(* ===== verification/Transfer.v ===== *)
(** * Transfer: a private transfer from the RPC to the pool

    [toZeroTransaction] (internal/ethapi/api.go) against [verifyzkp]
    (core/tx_pool.go): every transfer an honest sender assembles passes the
    six proof checks of the pool. *)

From stdpp Require Import base gmap list.
From Stdlib Require Import ZArith Lia.
From S2P Require Import Prelude BigInt Sha256 Zkp ZkpProofs ZkpClaims Types Api CMdb TxList TxPool TxPoolProofs.

Local Open Scope Z_scope.
Local Open Scope go_scope.

Module Transfer.
Import Zkp ZkpLemmas ZkpProofs.

(** ** Encryption for the receiver always returns *)

Lemma norm32_total x : 0 <= x < 2 ^ 256 → ∃ b, norm32 x = Ret b ∧ length b = 32%nat.
Proof.
  intros Hx. assert (Hl : (length (be_encode x) <= 32)%nat).
  { apply length_be_encode_le. unfold pow256. cbn. lia. }
  unfold norm32. rewrite (proj2 (Nat.leb_le _ _) Hl). eexists. split; [done|].
  rewrite length_app, length_replicate. lia.
Qed.

Section Encrypt.
Context (pub : PublicKey) (Hvk : valid_key pub) (H256 : P pub <= 2 ^ 256).

Lemma encrypt_chunk_total draws fuel m :
  valid_draw pub (draws O) → ∃ b1 b2, encrypt_chunk pub draws (S fuel) m = Ret (b1, b2).
Proof using Hvk H256.
  intros Hd. unfold encrypt_chunk. rewrite draw_coprime_first by done. cbn [mbind outcome_bind].
  pose proof (key_pos pub Hvk) as Hp.
  pose proof (big_exp_range (G2 pub) (draws O + 2) (P pub) Hp).
  pose proof (Z.mod_pos_bound (big_exp (H pub) (draws O + 2) (P pub) * be_decode m) (P pub) Hp).
  destruct (norm32_total (big_exp (G2 pub) (draws O + 2) (P pub))) as (b1 & -> & _); [lia|].
  destruct (norm32_total ((big_exp (H pub) (draws O + 2) (P pub) * be_decode m) mod P pub))
    as (b2 & -> & _); [lia|]. cbn [mbind outcome_bind]. eauto.
Qed.

(** Every chunk is encrypted at its first draw. *)
Lemma Encrypt_total draws fuel M :
  (∀ i, valid_draw pub (draws i O)) → ∃ C, Encrypt draws (S fuel) pub M = Ret C.
Proof using Hvk H256.
  intros Hd. unfold Encrypt.
  assert (Hloop : ∀ n i c1 c2, ∃ C, encrypt_from pub draws (S fuel) M n i c1 c2 = Ret C); [|apply Hloop].
  induction n as [|n IH]; intros i c1 c2; cbn [encrypt_from]; [eauto|].
  destruct (encrypt_chunk_total (draws i) fuel
    (match n with O => drop (i * 28) M | S _ => take 28 (drop (i * 28) M) end) (Hd i))
    as (b1 & b2 & ->). cbn [mbind outcome_bind]. apply IH.
Qed.
End Encrypt.

(** ** Honest transfers *)

(** What the sender's arguments and random draws satisfy: a total [Vr + Vs]
    below the value limit and the modulus, an input commitment that opens to
    it, keys that parse, and draws of [Rand] below its limits. *)
Record honest (k : PublicKey) (args : Api.SendTxArgs) (d : Api.zero_draws) : Prop := {
  h_key : valid_key k;
  h_values : ∃ Vs Vr, Api.a_Vs args = Some Vs ∧ Api.a_Vr args = Some Vr ∧ 0 <= Vs ∧ 0 <= Vr ∧
    Vr + Vs <= 262144 ∧ Vr + Vs < P k ∧
    ∃ VoR, Api.a_VoR args = Some VoR ∧
      Api.a_CmO args = Some (commitment (Commit k (Vr + Vs) VoR));
  h_rpk : ∃ s raw rpub, Api.a_Rpk args = Some s ∧ Api.paraPK s = Ret raw ∧
    Api.full_key raw = Ret rpub ∧ valid_key rpub ∧ P rpub <= 2 ^ 256 ∧
    valid_draw rpub (Api.d_Evs d O) ∧ ∀ i, valid_draw rpub (Api.d_CmSR d i O);
  h_spk : ∃ s raw spub, Api.a_Spk args = Some s ∧ Api.paraPK s = Ret raw ∧
    Api.enc_key raw = Ret spub ∧ valid_key spub ∧ P spub <= 2 ^ 256 ∧
    ∀ i, valid_draw spub (Api.d_CmRR d i O);
  h_nonce : is_Some (Api.a_Nonce args);
  h_gas : is_Some (Api.a_Gas args);
  h_draws : valid_draw k (Api.d_Erpk d O) ∧ valid_draw k (Api.d_Espk d O) ∧
    valid_draw k (Api.d_CMrpk d O) ∧ valid_draw k (Api.d_CMspk d O) ∧
    valid_draw k (Api.d_EvS d O) ∧ valid_draw k (Api.d_EvR d O) ∧ valid_draw k (Api.d_EvO d O) ∧
    valid_draw k (Api.d_CMsFP d).1 ∧ valid_draw k (Api.d_CMsFP d).2 ∧
    valid_draw k (Api.d_CMrFP d).1 ∧ valid_draw k (Api.d_CMrFP d).2;
}.

Section Equality.
Context (sha : bytes → bytes) (k : PublicKey) (Hvk : valid_key k).

(** An accepted equality proof has four responses. *)
Lemma equality_index4 Ca Cb ep :
  VerifyEqualityProof sha k k Ca Cb ep = true →
  ∃ s0 s1 s2 s3, Api.index4 (lp_S ep) = Ret (s0, s1, s2, s3) ∧
    mkLinearEquationProof [s0; s1; s2; s3] (lp_T ep) = ep.
Proof using Type.
  unfold VerifyEqualityProof, VerifyLinearEquationProof. rewrite Z.eqb_refl. cbn [negb].
  destruct (Nat.eqb_spec (length (lp_S ep)) (length (equality_generators k k))) as [E|]; [|done].
  intros _. destruct ep as [[|s0 [|s1 [|s2 [|s3 [|s4 S]]]]] T]; try done. cbn. eauto 10.
Qed.

(** Two commitments of one value, whatever their randomness. *)
Lemma commit_equality mix w ra rb :
  0 <= w < P k →
  ∃ ep, GenerateLinearEquationProof sha mix
    (be_encode ((be_decode (commitment (Commit k w ra)) * be_decode (commitment (Commit k w rb))) mod P k))
    0 equality_coefficients [be_encode w; be_encode w; ra; rb] (equality_generators k k) k = Some ep ∧
    ∀ c1a c1b, VerifyEqualityProof sha k k (mkCypherText c1a (commitment (Commit k w ra)))
      (mkCypherText c1b (commitment (Commit k w rb))) ep = true.
Proof using Hvk.
  intros Hw. apply equality_accepts; try done; [lia|].
  rewrite !Commit_eqmod by done. constructor. f_equal. ring.
Qed.

(** The verifier multiplies the two commitments: their order is free. *)
Lemma VerifyEqualityProof_comm Ca Cb ep :
  VerifyEqualityProof sha k k Ca Cb ep = VerifyEqualityProof sha k k Cb Ca ep.
Proof using Type. unfold VerifyEqualityProof. by rewrite (Z.mul_comm (be_decode (C2 Cb))). Qed.

Lemma rnd_Commit v r : 0 <= r → rnd (Commit k v (be_encode r)) = be_encode r.
Proof using Type. intros Hr. cbn [Commit rnd]. by rewrite be_decode_encode. Qed.

(** The address proofs of [toZeroTransaction]. *)
Lemma address_equality mix w r1 r2 :
  0 <= w < P k → 0 <= r1 → 0 <= r2 →
  let C1 := Commit k w (be_encode r1) in
  let C2 := Commit k w (be_encode r2) in
  ∃ ep, GenerateAddressEqualityProof sha mix k k C1 C2 (be_encode w) = Some ep ∧
    ∀ c1a c1b, VerifyEqualityProof sha k k (mkCypherText c1a (commitment C2))
      (mkCypherText c1b (commitment C1)) ep = true.
Proof using Hvk.
  intros Hw Hr1 Hr2. cbv zeta. unfold GenerateAddressEqualityProof.
  rewrite Z.eqb_refl, !rnd_Commit, be_decode_encode by lia. cbn [negb].
  destruct (commit_equality mix w (be_encode r1) (be_encode r2) Hw) as (ep & -> & Hver).
  exists ep. split; [done|]. intros. rewrite VerifyEqualityProof_comm. apply Hver.
Qed.

(** The proof that the input and the encrypted total agree. *)
Lemma total_equality mix w r VoR :
  0 <= w < P k → w < 2 ^ 63 → 0 <= r →
  let Co := Commit k w (be_encode r) in
  ∃ ep, GenerateEqualityProof sha mix k k Co (mkCommitment (commitment (Commit k w VoR)) VoR) w = Some ep ∧
    ∀ c1a c1b, VerifyEqualityProof sha k k (mkCypherText c1a (commitment Co))
      (mkCypherText c1b (commitment (Commit k w VoR))) ep = true.
Proof using Hvk.
  intros Hw Hw63 Hr. cbv zeta. unfold GenerateEqualityProof.
  rewrite Z.eqb_refl, rnd_Commit, i64_small by lia. cbn [negb commitment rnd].
  apply commit_equality. exact Hw.
Qed.
End Equality.

Lemma FormatProof_eta fp : mkFormatProof (fp_C fp) (fp_Z1 fp) (fp_Z2 fp) = fp.
Proof. by destruct fp. Qed.

Lemma BalanceProof_eta bp :
  mkBalanceProof (bp_C bp) (bp_R_v bp) (bp_R_r bp) (bp_S_v bp) (bp_S_r bp) (bp_S_or bp) = bp.
Proof. by destruct bp. Qed.

Ltac step H := rewrite H; cbn [mbind outcome_bind Api.deref].

(** ** Claims *)

(** C2: End to end: the transaction [toZeroTransaction] assembles for an honest
    sender exists (every retry loop stops at its first draw, nothing panics),
    spends the commitment the sender named, and passes the six checks of
    [verifyzkp] under the same regulator key, for any hash function. *)
Theorem honest_transfer_verifies `{TxPool.PoolEnv} cfg args d fuel :
  let k := TxPool.Regulator cfg in
  honest k args d →
  ∃ tx, Api.toZeroTransaction TxPool.sha256 d (S fuel) k args = Ret tx ∧
    Types.ID tx = 0 ∧ Some (Types.CmO tx) = Api.a_CmO args ∧
    TxPool.verifyzkp cfg tx = None.
Proof.
  cbv zeta. set (k := TxPool.Regulator cfg). set (sha := TxPool.sha256).
  intros [Hvk (Vs & Vr & EVs & EVr & HVs & HVr & Hlim & HltP & VoR & EVoR & ECmO)
    (rs & rraw & rpub & Erpk & Erp & Erk & Hrk & Hr256 & Hrd & Hrds)
    (ss & sraw & spub & Espk & Esp & Esk & Hsk & Hs256 & Hsds)
    [nonce Enonce] [gas Egas]
    (D1 & D2 & D3 & D4 & D5 & D6 & D7 & F1 & F2 & F3 & F4)].
  pose proof (key_pos k Hvk) as Hp.
  set (ra := be_decode (sha rs) mod P k). set (sa := be_decode (sha ss) mod P k).
  assert (Hra : 0 <= ra < P k) by by apply Z.mod_pos_bound.
  assert (Hsa : 0 <= sa < P k) by by apply Z.mod_pos_bound.
  assert (Htot : u64 (Vr + Vs) = Vr + Vs) by (apply u64_small; u64_lia).
  destruct (address_equality sha k Hvk (Api.d_ErpkEP d) ra (Api.d_CMrpk d O + 2) (Api.d_Erpk d O + 2))
    as (epr & Gr & Vr_); [done|unfold valid_draw in *; lia|unfold valid_draw in *; lia|].
  destruct (address_equality sha k Hvk (Api.d_EspkEP d) sa (Api.d_CMspk d O + 2) (Api.d_Espk d O + 2))
    as (eps & Gs & Vs_); [done|unfold valid_draw in *; lia|unfold valid_draw in *; lia|].
  destruct (total_equality sha k Hvk (Api.d_EvoEP d) (Vr + Vs) (Api.d_EvO d O + 2) VoR)
    as (epo & Go & Vo_); [lia|lia|unfold valid_draw in *; lia|].
  destruct (equality_index4 sha k _ _ _ (Vr_ [] [])) as (r0 & r1 & r2 & r3 & Ir & Er).
  destruct (equality_index4 sha k _ _ _ (Vs_ [] [])) as (s0 & s1 & s2 & s3 & Is & Es).
  destruct (equality_index4 sha k _ _ _ (Vo_ [] [])) as (o0 & o1 & o2 & o3 & Io & Eo).
  unfold Api.toZeroTransaction.
  step EVs. step EVr. step Erpk. step Espk. step Erp. step Esp. step EVoR. step ECmO.
  fold sha ra sa. rewrite !(EncryptAddress_total k Hvk) by done. cbn [mbind outcome_bind].
  rewrite !be_decode_encode by lia. step Gr. step Gs.
  rewrite (EncryptValue_total k Hvk _ _ Vs) by (done || lia). cbn [mbind outcome_bind]. step Erk.
  rewrite (EncryptValue_total rpub Hrk _ _ Vs) by (done || lia). cbn [mbind outcome_bind].
  destruct (Encrypt_total rpub Hrk Hr256 (Api.d_CmSR d) fuel
    (rnd (Commit k Vs (be_encode (Api.d_EvS d O + 2)))) Hrds) as (cSR & ESR). step ESR.
  rewrite (EncryptValue_total k Hvk _ _ Vr) by (done || lia). cbn [mbind outcome_bind]. step Esk.
  destruct (Encrypt_total spub Hsk Hs256 (Api.d_CmRR d) fuel
    (rnd (Commit k Vr (be_encode (Api.d_EvR d O + 2)))) Hsds) as (cRR & ERR). step ERR.
  rewrite Htot, (EncryptValue_total k Hvk _ _ (Vr + Vs)) by (done || lia). cbn [mbind outcome_bind].
  step Go. step Ir. step Is. step Io. step Enonce. step Egas.
  eexists. split; [reflexivity|]. split; [done|]. split; [done|].
  unfold TxPool.verifyzkp. fold k sha.
  unfold Types.EVS, Types.EVR, Types.CMsFP, Types.CMrFP, Types.BP, Types.EVO, Types.ERPK, Types.ESPK,
    Types.EvoEP, Types.ErpkEP, Types.EspkEP.
  cbn -[VerifyFormatProof VerifyBalanceProof VerifyEqualityProof Commit GenerateFormatProof
        GenerateBalanceProof be_encode big_exp].
  rewrite Er, Es, Eo, Vr_, Vs_, Vo_, FormatProof_eta, FormatProof_eta, BalanceProof_eta.
  unfold valid_draw in *.
  rewrite !(format_proof_accepts sha k Hvk) by
    (try done; try lia; rewrite Commit_rnd, be_decode_encode by lia; done).
  rewrite (balance_proof_accepts sha k Hvk); try done;
    rewrite ?Commit_rnd; apply Commit_eqmod; (done || lia).
Qed.

(** ** A concrete transfer *)

Definition hex64 (a b : Byte.byte) : bytes := replicate 62 Byte.x30 ++ [a; b].

(** The key 23, 5, 7, 11 in the form the RPC takes. *)
Definition key23_hex : bytes :=
  hex64 Byte.x31 Byte.x37 ++ hex64 Byte.x30 Byte.x35 ++ hex64 Byte.x30 Byte.x37 ++ hex64 Byte.x30 Byte.x62.

(** A payment of [Vs] and a change of [Vr], the input committed with [VoR]. *)
Definition demo_args (nonce Vs Vr : Z) (VoR : bytes) : Api.SendTxArgs :=
  {| Api.a_From := 7; Api.a_To := Some 9; Api.a_Gas := Some 90000; Api.a_GasPrice := Some 1;
     Api.a_Value := Some 0; Api.a_Nonce := Some nonce; Api.a_ID := Some 0; Api.a_Data := None;
     Api.a_Input := None; Api.a_CmO := Some (commitment (Commit ZkpClaims.key23 (Vr + Vs) VoR));
     Api.a_Vr := Some Vr; Api.a_Vs := Some Vs; Api.a_VoR := Some VoR;
     Api.a_Spk := Some key23_hex; Api.a_Rpk := Some key23_hex;
     Api.a_EpkrC1 := None; Api.a_EpkrC2 := None; Api.a_EpkpC1 := None; Api.a_EpkpC2 := None;
     Api.a_SigM := None; Api.a_SigMHash := None; Api.a_SigR := None; Api.a_SigS := None;
     Api.a_CmV := None; Api.a_CmSRC1 := None; Api.a_CmSRC2 := None; Api.a_CmRRC1 := None;
     Api.a_CmRRC2 := None |}.

Definition demo_draws (s r : Z) : Api.zero_draws :=
  let c := (λ _ : nat, 3) in
  {| Api.d_Erpk := c; Api.d_Espk := c; Api.d_CMrpk := c; Api.d_CMspk := c;
     Api.d_ErpkEP := 3; Api.d_EspkEP := 5; Api.d_EvS := λ _, s; Api.d_CMsFP := (3, 9); Api.d_Evs := c;
     Api.d_CmSR := λ _, c; Api.d_EvR := λ _, r; Api.d_CMrFP := (3, 5); Api.d_CmRR := λ _, c;
     Api.d_EvO := c; Api.d_EvoEP := 9; Api.d_BP := 7 |}.

Definition demo_config : TxPool.TxPoolConfig :=
  TxPool.mk_config 10 16 4096 64 1024 ZkpClaims.key23 ZkpClaims.key23.

(** An environment with one sender, at nonce [n]. *)
Definition demo_env (n : Z) : TxPool.PoolEnv := {|
  TxPool.tx_Hash tx := be_decode (Types.CmS tx) * 2 ^ 16 + Types.AccountNonce tx;
  TxPool.tx_Size _ := 1000; TxPool.Sender _ := Some 7; TxPool.keccak := Sha256.sha256;
  TxPool.sha256 := Sha256.sha256; TxPool.GetNonce _ := n; TxPool.GetBalance _ := 10 ^ 9 |}.

Lemma demo_honest : honest ZkpClaims.key23 (demo_args 5 4 5 [Byte.x11]) (demo_draws 5 7).
Proof.
  split.
  - exact ZkpClaims.key23_valid.
  - exists 4, 5. split_and!; try done. exists [Byte.x11]. done.
  - exists key23_hex. do 2 eexists. split_and!; [done|vm_compute; reflexivity|vm_compute; reflexivity|
      exact ZkpClaims.key23_valid|done|done|done].
  - exists key23_hex. do 2 eexists. split_and!; [done|vm_compute; reflexivity|vm_compute; reflexivity|
      exact ZkpClaims.key23_valid|done|done].
  - done.
  - done.
  - done.
Qed.

Lemma honest_transfer_verifies_witness :
  ∃ tx, Api.toZeroTransaction Sha256.sha256 (demo_draws 5 7) 1 ZkpClaims.key23
          (demo_args 5 4 5 [Byte.x11]) = Ret tx ∧
    Types.ID tx = 0 ∧ Some (Types.CmO tx) = Api.a_CmO (demo_args 5 4 5 [Byte.x11]) ∧
    @TxPool.verifyzkp (demo_env 5) demo_config tx = None.
Proof.
  exact (@honest_transfer_verifies (demo_env 5) demo_config _ _ O demo_honest).
Defined.
End Transfer.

○ ○ ○ ○

Lines of the material that hold the word "Import" should be counted, and the number alone given.

4